Task to carry out
Count the lines below that contain the word "done" and give only that number.

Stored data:
━━━━━━

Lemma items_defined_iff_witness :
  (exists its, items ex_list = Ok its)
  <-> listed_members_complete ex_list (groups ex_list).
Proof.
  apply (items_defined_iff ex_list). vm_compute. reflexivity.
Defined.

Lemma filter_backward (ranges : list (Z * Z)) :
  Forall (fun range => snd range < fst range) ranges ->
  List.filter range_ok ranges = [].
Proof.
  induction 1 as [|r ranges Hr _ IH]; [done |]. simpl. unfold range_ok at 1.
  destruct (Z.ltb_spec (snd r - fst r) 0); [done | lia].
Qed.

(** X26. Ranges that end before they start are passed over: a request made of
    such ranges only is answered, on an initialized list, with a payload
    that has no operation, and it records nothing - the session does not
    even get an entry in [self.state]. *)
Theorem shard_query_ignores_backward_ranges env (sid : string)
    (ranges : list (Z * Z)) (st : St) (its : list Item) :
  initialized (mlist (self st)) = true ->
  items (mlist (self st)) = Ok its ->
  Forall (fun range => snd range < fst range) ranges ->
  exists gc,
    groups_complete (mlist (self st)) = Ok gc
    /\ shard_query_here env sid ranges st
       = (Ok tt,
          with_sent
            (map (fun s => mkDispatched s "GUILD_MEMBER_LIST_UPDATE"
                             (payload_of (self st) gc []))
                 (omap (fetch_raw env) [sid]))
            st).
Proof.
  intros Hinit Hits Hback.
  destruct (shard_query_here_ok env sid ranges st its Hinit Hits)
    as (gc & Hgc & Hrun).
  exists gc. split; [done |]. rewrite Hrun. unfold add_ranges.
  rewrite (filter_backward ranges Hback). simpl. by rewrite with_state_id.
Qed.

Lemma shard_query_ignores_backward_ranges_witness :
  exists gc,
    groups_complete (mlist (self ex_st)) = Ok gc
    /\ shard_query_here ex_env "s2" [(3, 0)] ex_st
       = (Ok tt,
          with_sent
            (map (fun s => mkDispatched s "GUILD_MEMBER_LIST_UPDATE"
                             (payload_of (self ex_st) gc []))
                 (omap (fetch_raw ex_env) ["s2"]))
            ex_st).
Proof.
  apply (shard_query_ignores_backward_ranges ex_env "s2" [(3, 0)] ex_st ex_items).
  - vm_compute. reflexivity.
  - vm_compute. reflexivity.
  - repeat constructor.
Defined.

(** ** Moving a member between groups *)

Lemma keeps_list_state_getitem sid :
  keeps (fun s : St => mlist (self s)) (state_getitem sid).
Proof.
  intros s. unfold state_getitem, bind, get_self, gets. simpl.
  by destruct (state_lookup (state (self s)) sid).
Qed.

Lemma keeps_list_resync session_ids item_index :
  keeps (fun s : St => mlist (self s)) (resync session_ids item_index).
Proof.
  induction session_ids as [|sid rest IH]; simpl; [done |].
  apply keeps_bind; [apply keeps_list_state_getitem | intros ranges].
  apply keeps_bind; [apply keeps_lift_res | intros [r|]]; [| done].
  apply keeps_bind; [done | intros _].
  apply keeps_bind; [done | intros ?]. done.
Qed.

━━━━━━

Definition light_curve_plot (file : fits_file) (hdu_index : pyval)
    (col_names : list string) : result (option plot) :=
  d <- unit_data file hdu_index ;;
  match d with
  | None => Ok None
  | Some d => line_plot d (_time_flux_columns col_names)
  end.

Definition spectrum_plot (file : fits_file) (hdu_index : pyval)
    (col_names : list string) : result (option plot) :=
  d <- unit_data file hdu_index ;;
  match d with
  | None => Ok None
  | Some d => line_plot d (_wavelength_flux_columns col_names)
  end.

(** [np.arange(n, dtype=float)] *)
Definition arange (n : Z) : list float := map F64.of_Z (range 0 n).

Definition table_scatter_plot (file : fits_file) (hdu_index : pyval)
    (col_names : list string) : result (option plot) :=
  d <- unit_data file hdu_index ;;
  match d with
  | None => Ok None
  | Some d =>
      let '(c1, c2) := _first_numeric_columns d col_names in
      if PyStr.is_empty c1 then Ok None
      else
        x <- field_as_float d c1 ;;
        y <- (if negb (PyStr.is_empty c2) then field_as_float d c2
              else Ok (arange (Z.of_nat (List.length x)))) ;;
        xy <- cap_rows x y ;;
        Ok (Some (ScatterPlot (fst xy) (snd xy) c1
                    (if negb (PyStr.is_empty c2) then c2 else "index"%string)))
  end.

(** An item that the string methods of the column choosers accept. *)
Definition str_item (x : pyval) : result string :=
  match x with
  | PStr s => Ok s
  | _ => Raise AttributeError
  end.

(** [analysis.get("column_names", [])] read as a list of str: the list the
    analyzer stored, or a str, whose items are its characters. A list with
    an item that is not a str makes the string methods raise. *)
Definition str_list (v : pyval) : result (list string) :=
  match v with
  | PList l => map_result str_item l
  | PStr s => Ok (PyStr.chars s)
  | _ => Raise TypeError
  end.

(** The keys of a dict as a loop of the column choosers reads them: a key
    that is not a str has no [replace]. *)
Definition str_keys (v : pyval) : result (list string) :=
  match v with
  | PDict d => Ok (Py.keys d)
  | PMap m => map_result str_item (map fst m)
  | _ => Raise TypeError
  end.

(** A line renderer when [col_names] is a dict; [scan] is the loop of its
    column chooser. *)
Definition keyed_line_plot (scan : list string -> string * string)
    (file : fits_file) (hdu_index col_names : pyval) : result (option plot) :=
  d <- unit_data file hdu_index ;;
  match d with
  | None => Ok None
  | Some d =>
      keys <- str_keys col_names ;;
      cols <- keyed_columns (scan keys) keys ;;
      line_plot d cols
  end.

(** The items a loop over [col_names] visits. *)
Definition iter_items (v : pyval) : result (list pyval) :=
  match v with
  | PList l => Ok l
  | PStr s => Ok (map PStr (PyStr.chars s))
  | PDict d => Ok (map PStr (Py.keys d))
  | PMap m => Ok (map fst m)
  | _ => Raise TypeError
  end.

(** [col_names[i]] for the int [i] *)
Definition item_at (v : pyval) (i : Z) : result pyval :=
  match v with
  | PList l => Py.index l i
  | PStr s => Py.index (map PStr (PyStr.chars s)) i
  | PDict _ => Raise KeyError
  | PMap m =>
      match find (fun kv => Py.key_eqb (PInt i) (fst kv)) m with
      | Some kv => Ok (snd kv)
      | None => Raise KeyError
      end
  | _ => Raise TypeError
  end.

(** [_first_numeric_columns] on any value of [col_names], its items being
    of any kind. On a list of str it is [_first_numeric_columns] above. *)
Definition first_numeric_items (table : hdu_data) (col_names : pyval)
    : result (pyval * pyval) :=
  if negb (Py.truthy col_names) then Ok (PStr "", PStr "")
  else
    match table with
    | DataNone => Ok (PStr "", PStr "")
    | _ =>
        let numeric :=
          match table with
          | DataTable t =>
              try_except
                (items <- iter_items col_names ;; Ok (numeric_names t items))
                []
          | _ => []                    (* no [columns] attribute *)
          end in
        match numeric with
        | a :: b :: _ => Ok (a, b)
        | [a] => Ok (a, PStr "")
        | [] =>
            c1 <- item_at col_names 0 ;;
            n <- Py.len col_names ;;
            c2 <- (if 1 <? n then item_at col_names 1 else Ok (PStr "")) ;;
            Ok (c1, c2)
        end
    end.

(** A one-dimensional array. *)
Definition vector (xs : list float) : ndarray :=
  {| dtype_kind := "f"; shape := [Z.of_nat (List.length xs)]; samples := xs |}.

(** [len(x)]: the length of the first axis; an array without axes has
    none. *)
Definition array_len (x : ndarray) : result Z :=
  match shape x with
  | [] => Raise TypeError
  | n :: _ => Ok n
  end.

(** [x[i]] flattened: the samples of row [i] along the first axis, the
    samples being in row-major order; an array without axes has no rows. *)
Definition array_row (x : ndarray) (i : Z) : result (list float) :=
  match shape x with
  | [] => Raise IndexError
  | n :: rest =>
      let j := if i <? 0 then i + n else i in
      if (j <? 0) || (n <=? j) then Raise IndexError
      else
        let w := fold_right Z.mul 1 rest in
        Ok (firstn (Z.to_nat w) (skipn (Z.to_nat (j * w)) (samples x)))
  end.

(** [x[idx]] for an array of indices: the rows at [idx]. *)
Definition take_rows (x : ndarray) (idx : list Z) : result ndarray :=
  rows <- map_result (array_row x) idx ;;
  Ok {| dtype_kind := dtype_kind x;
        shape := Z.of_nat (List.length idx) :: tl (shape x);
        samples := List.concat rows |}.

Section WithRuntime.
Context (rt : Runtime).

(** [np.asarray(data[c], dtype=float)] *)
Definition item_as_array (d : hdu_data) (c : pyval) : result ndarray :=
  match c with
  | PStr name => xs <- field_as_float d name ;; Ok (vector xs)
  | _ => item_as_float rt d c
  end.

━━━━━━

Output of the task
7